### WHAT TO WORK ON
Scan the records below for the string "rmdir" and return every line where it appears.

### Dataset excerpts

(** A frame, row by row.  [index] holds, for each row, the cells that
    [read_csv] moved into the row index (none for the default index);
    [rows] holds the cells under [columns]. *)
Record DataFrame := {
  columns : list label;
  index : list (list string);
  rows : list (list string)
}.

Global Instance DataFrame_eq_dec : EqDecision DataFrame.
Proof. solve_decision. Defined.

(** The [header] argument of [read_csv]. *)
Inductive header_arg :=
  | HeaderNone
  | HeaderInfer.

(** With [skip_blank_lines], a line of spaces only is no record. *)
Fixpoint is_blank (l : string) : bool :=
  match l with
  | EmptyString => true
  | String c l' => Ascii.eqb c " " && is_blank l'
  end.

(** The lines of the input, numbered from 1 as the tokenizer counts
    them. *)
Definition numbered_lines (text : string) : list (nat * string) :=
  zip (seq 1 (length (Py.split "010" (Py.universal_newlines text))))
      (Py.split "010" (Py.universal_newlines text)).

(** The records: the fields of every line that is not blank. *)
Definition records (text : string) : list (nat * list string) :=
  prod_map id (Py.split "009")
    <$> filter (λ nl, negb (is_blank nl.2)) (numbered_lines text).

(** A short row gets empty trailing fields (read as missing values). *)
Definition pad (width : nat) (fields : list string) : list string :=
  fields ++ replicate (width - length fields) EmptyString.

Definition too_many_fields (width lineno saw : nat) : exn :=
  Exn ParserError
    ("Error tokenizing data. C error: Expected " +:+ pretty width
     +:+ " fields in line " +:+ pretty lineno +:+ ", saw " +:+ pretty saw
     +:+ LF).

(** The rows after the one that fixed the width: a row with more fields
    than the previous row is an error, a shorter one is padded, so every
    row has [width] fields. *)
Fixpoint tokenize (width : nat) (recs : list (nat * list string))
    : result (list (list string)) :=
  match recs with
  | [] => Ok []
  | (lineno, fields) :: recs' =>
      if Nat.ltb width (length fields)
      then Raise (too_many_fields width lineno (length fields))
      else match tokenize width recs' with
           | Ok rest => Ok (pad width fields :: rest)
           | Raise e => Raise e
           end
  end.

Definition no_columns : exn :=
  Exn EmptyDataError "No columns to parse from file".

(** [pd.read_csv(buffer, sep='\t', header=header)] on the text of the
    buffer.

    - no record at all: [EmptyDataError];
    - [header=None]: the first record is a data row and fixes the width;
      the columns are the positions;
    - [header='infer']: the first record gives the column names; the
      first data row is never too long: its extra leading cells become
      the row index, and it fixes the width of the rows after it. *)
Definition read_csv (text : string) (header : header_arg)
    : result DataFrame :=
  match records text, header with
  | [], _ => Raise no_columns
  | (_, first) :: data, HeaderNone =>
      match tokenize (length first) data with
      | Ok rest =>
          Ok {| columns := Pos <$> seq 0 (length first);
                index := (λ _, []) <$> (first :: rest);
                rows := first :: rest |}
      | Raise e => Raise e
      end
  | (_, names) :: data, HeaderInfer =>
      let width :=
        match data with
        | [] => length names
        | (_, row1) :: _ => Nat.max (length names) (length row1)
        end in
      match tokenize width data with
      | Ok rs =>
          Ok {| columns := Name <$> names;
                index := take (width - length names) <$> rs;
                rows := drop (width - length names) <$> rs |}
      | Raise e => Raise e
      end
  end.

(** Cells of a row under the columns that are not in [labels]. *)
Fixpoint drop_cells (labels cols : list label) (row : list string)
    : list string :=
  match cols, row with
  | c :: cols', x :: row' =>
      if bool_decide (c ∈ labels) then drop_cells labels cols' row'
      else x :: drop_cells labels cols' row'
  | _, _ => []
  end.

(** [df.drop(columns=labels, errors='ignore')]: a new frame without the
    columns whose label is listed; labels that are no column are
    ignored. *)
Definition drop (labels : list label) (df : DataFrame) : DataFrame :=
  {| columns := filter (λ c, c ∉ labels) (columns df);
     index := index df;
     rows := drop_cells labels (columns df) <$> rows df |}.

Definition label_str (l : label) : string :=
  match l with
  | Name s => s
  | Pos i => pretty i
  end.

Definition csv_line (fields : list string) : string :=
  String.concat TAB fields +:+ LF.

(** The text [df.to_csv(path, sep='\t', index=False)] writes: the
    labels, then one line per row, without the row index. *)
Definition to_csv (df : DataFrame) : string :=
  String.concat EmptyString
    (csv_line (label_str <$> columns df) :: (csv_line <$> rows df)).

End Pandas.

(** ** The world and the computations over it *)

Inductive level :=
  | INFO
  | WARNING
  | ERROR.

Record log_record := LogRecord { levelname : level; message : string }.

(** An entry of the file system: a regular file with its content, or a
    directory.  A path is the list of its components below the working
    directory; the working directory itself is the empty path. *)
Inductive node :=
  | File (data : string)
  | Dir.

Global Instance node_eq_dec : EqDecision node.
Proof. solve_decision. Defined.

Record world := World {
  files : gmap (list string) node;
  log : list log_record
}.

(** A computation changes the world and returns a value or raises; what
    it wrote before raising stays written. *)
Definition M (A : Type) : Type := world → result A * world.

Global Instance M_ret : MRet M := λ A a w, (Ok a, w).

Global Instance M_bind : MBind M := λ A B k m w,
  match m w with
  | (Ok a, w') => k a w'
  | (Raise e, w') => (Raise e, w')
  end.

Definition raise {A} (e : exn) : M A := λ w, (Raise e, w).

Definition lift {A} (r : result A) : M A := λ w, (r, w).

(** The [except] clauses of a [try], tried in order. *)
Fixpoint handle {A} (clauses : list (list exn_class * (exn → M A)))
    (e : exn) : M A :=
  match clauses with
  | [] => raise e
  | (cs, handler) :: rest =>
      if isinstance e cs then handler e else handle rest e
  end.

Definition try_except {A} (body : M A)
    (clauses : list (list exn_class * (exn → M A))) : M A := λ w,
  match body w with
  | (Ok a, w') => (Ok a, w')
  | (Raise e, w') => handle clauses e w'
  end.

(** [for x in xs: body x]; an exception leaves the loop. *)
Fixpoint for_each {A} (xs : list A) (body : A → M unit) : M unit :=
  match xs with
  | [] => mret tt
  | x :: xs' => body x ;; for_each xs' body
  end.

Definition get_files : M (gmap (list string) node) := λ w, (Ok (files w), w).

Definition set_files (σ : gmap (list string) node) : M unit := λ w,
  (Ok tt, {| files := σ; log := log w |}).

Definition logger (lvl : level) (msg : string) : M unit := λ w,
  (Ok tt, {| files := files w; log := log w ++ [LogRecord lvl msg] |}).

(** ** Files and directories *)

Module FS.

Definition parent (p : list string) : list string := removelast p.

Definition name (p : list string) : string := List.last p EmptyString.

(** [str(path)] *)
Definition path_str (p : list string) : string := String.concat "/" p.

Definition is_dir (σ : gmap (list string) node) (p : list string) : bool :=
  match p with
  | [] => true
  | _ => bool_decide (σ !! p = Some Dir)
  end.

Definition exists_ (σ : gmap (list string) node) (p : list string) : bool :=
  match p with
  | [] => true
  | _ => bool_decide (is_Some (σ !! p))
  end.

Definition os_error (c : exn_class) (p : list string) : exn :=
  Exn c (path_str p).

(** Why a name cannot be created or opened below the parent of [p]:
    the parent is missing, or is no directory. *)
Definition parent_error (σ : gmap (list string) node) (p : list string)
    : option exn :=
  if is_dir σ (parent p) then None
  else if exists_ σ (parent p) then Some (os_error NotADirectoryError p)
  else Some (os_error FileNotFoundError p).

(** [os.mkdir(p)] *)
Definition os_mkdir (p : list string) : M unit :=
  σ ← get_files;
  match parent_error σ p with
  | Some e => raise e
  | None =>
      if exists_ σ p then raise (os_error FileExistsError p)
      else set_files (<[p := Dir]> σ)
  end.

(** [p.mkdir(exist_ok=True)] *)
Definition mkdir (p : list string) : M unit :=
  try_except (os_mkdir p)
    [([FileNotFoundError], raise);
     ([OSError], λ e, σ ← get_files;
                      if is_dir σ p then mret tt else raise e)].

(** [p.mkdir(parents=True, exist_ok=True)], by recursion on the
    reversed path: a missing parent is created first. *)
Fixpoint mkdir_parents_rev (rp : list string) : M unit :=
  try_except (os_mkdir (reverse rp))
    [([FileNotFoundError], λ e,
        match rp with
        | [] => raise e
        | _ :: rparent => mkdir_parents_rev rparent ;; mkdir (reverse rp)
        end);
     ([OSError], λ e, σ ← get_files;
                      if is_dir σ (reverse rp) then mret tt else raise e)].

Definition mkdir_parents (p : list string) : M unit :=
  mkdir_parents_rev (reverse p).

(** [open(p, 'w')], write, close.  The same entry results from a write
    to a temporary file that is renamed to [p]. *)
Definition write_file (p : list string) (data : string) : M unit :=
  σ ← get_files;
  match parent_error σ p with
  | Some e => raise e
  | None =>
      if is_dir σ p then raise (os_error IsADirectoryError p)
      else set_files (<[p := File data]> σ)
  end.

(** [open(p, 'r').read()] (bytes or text alike) *)
Definition read_file (p : list string) : M string :=
  σ ← get_files;
  match p, σ !! p with
  | _ :: _, Some (File data) => mret data
  | _ :: _, None => raise (os_error FileNotFoundError p)
  | _, _ => raise (os_error IsADirectoryError p)
  end.

(** [p.unlink()] *)
Definition unlink (p : list string) : M unit :=
  σ ← get_files;
  match p, σ !! p with
  | _ :: _, Some (File _) => set_files (delete p σ)
  | _ :: _, None => raise (os_error FileNotFoundError p)
  | _, _ => raise (os_error IsADirectoryError p)
  end.

(** The entries of directory [d], in the order the system lists them;
    nothing when [d] is no directory. *)
Definition scandir (σ : gmap (list string) node) (d : list string)
    : list (list string) :=
  if is_dir σ d
  then filter (λ p, p ≠ [] ∧ parent p = d) (map_to_list σ).*1
  else [].

(** [p.rmdir()] *)
Definition rmdir (p : list string) : M unit :=
  σ ← get_files;
  match p, σ !! p with
  | _ :: _, Some Dir =>
      match scandir σ p with
      | [] => set_files (delete p σ)
      | _ :: _ => raise (os_error OSError p)
      end
  | _ :: _, Some (File _) => raise (os_error NotADirectoryError p)
  | _, _ => raise (os_error FileNotFoundError p)
  end.

(** [for p in d.glob(pattern): body p] for a pattern that is one
    wildcard name: the entries of [d] are listed once, then filtered. *)
Definition glob_for (matches : string → bool) (d : list string)
    (body : list string → M unit) : M unit :=
  σ ← get_files;
  for_each (filter (λ p, matches (name p)) (scandir σ d)) body.

(** [for p in d.glob("**/" + pattern): body p], as pathlib's selectors
    run it: the matching entries of a directory are yielded (and the loop
    body runs on each) before the directory is listed again to descend
    into its subdirectories.  [depth] bounds the descent. *)
Fixpoint rglob_walk (depth : nat) (matches : string → bool)
    (d : list string) (body : list string → M unit) : M unit :=
  match depth with
  | 0 => mret tt
  | S depth' =>
      glob_for matches d body ;;
      σ ← get_files;
      for_each (filter (λ p, is_dir σ p) (scandir σ d))
        (λ sub, rglob_walk depth' matches sub body)
  end.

### EXERCISE RESULT
(** [p.rmdir()] *)
Definition rmdir (p : list string) : M unit :=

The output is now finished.